Recorded information START
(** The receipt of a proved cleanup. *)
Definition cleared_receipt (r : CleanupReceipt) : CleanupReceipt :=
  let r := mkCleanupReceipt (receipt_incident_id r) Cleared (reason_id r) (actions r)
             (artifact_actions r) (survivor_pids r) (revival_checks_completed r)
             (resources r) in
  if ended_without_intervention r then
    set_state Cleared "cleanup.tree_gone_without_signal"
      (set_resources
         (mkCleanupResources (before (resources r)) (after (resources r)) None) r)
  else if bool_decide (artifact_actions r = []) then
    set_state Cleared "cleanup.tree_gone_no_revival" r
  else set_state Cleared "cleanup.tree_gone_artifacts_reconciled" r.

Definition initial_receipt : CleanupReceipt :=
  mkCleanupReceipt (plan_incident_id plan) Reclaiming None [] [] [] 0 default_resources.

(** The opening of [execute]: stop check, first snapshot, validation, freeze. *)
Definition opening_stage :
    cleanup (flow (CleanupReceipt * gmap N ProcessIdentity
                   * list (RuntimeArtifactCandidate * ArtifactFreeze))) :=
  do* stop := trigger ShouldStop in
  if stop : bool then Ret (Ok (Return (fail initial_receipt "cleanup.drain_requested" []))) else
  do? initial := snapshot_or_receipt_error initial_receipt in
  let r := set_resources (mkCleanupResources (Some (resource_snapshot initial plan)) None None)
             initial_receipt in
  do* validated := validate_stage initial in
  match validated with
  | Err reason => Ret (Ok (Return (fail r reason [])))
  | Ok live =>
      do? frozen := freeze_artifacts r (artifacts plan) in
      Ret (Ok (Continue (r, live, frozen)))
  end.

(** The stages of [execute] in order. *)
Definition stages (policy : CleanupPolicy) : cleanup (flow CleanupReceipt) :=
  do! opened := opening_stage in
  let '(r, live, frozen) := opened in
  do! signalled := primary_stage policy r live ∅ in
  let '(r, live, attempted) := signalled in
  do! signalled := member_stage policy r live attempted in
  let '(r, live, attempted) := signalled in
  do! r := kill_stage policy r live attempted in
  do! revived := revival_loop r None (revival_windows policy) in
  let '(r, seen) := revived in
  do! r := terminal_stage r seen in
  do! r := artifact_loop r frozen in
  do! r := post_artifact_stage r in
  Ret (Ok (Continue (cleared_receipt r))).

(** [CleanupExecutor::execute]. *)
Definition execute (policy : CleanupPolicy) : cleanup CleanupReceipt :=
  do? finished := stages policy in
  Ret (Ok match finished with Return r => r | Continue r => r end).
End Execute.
Recorded information END
**Task item**
Work out how many lines in this material contain the string "live", and give that number alone.

**Output of the exercise**
8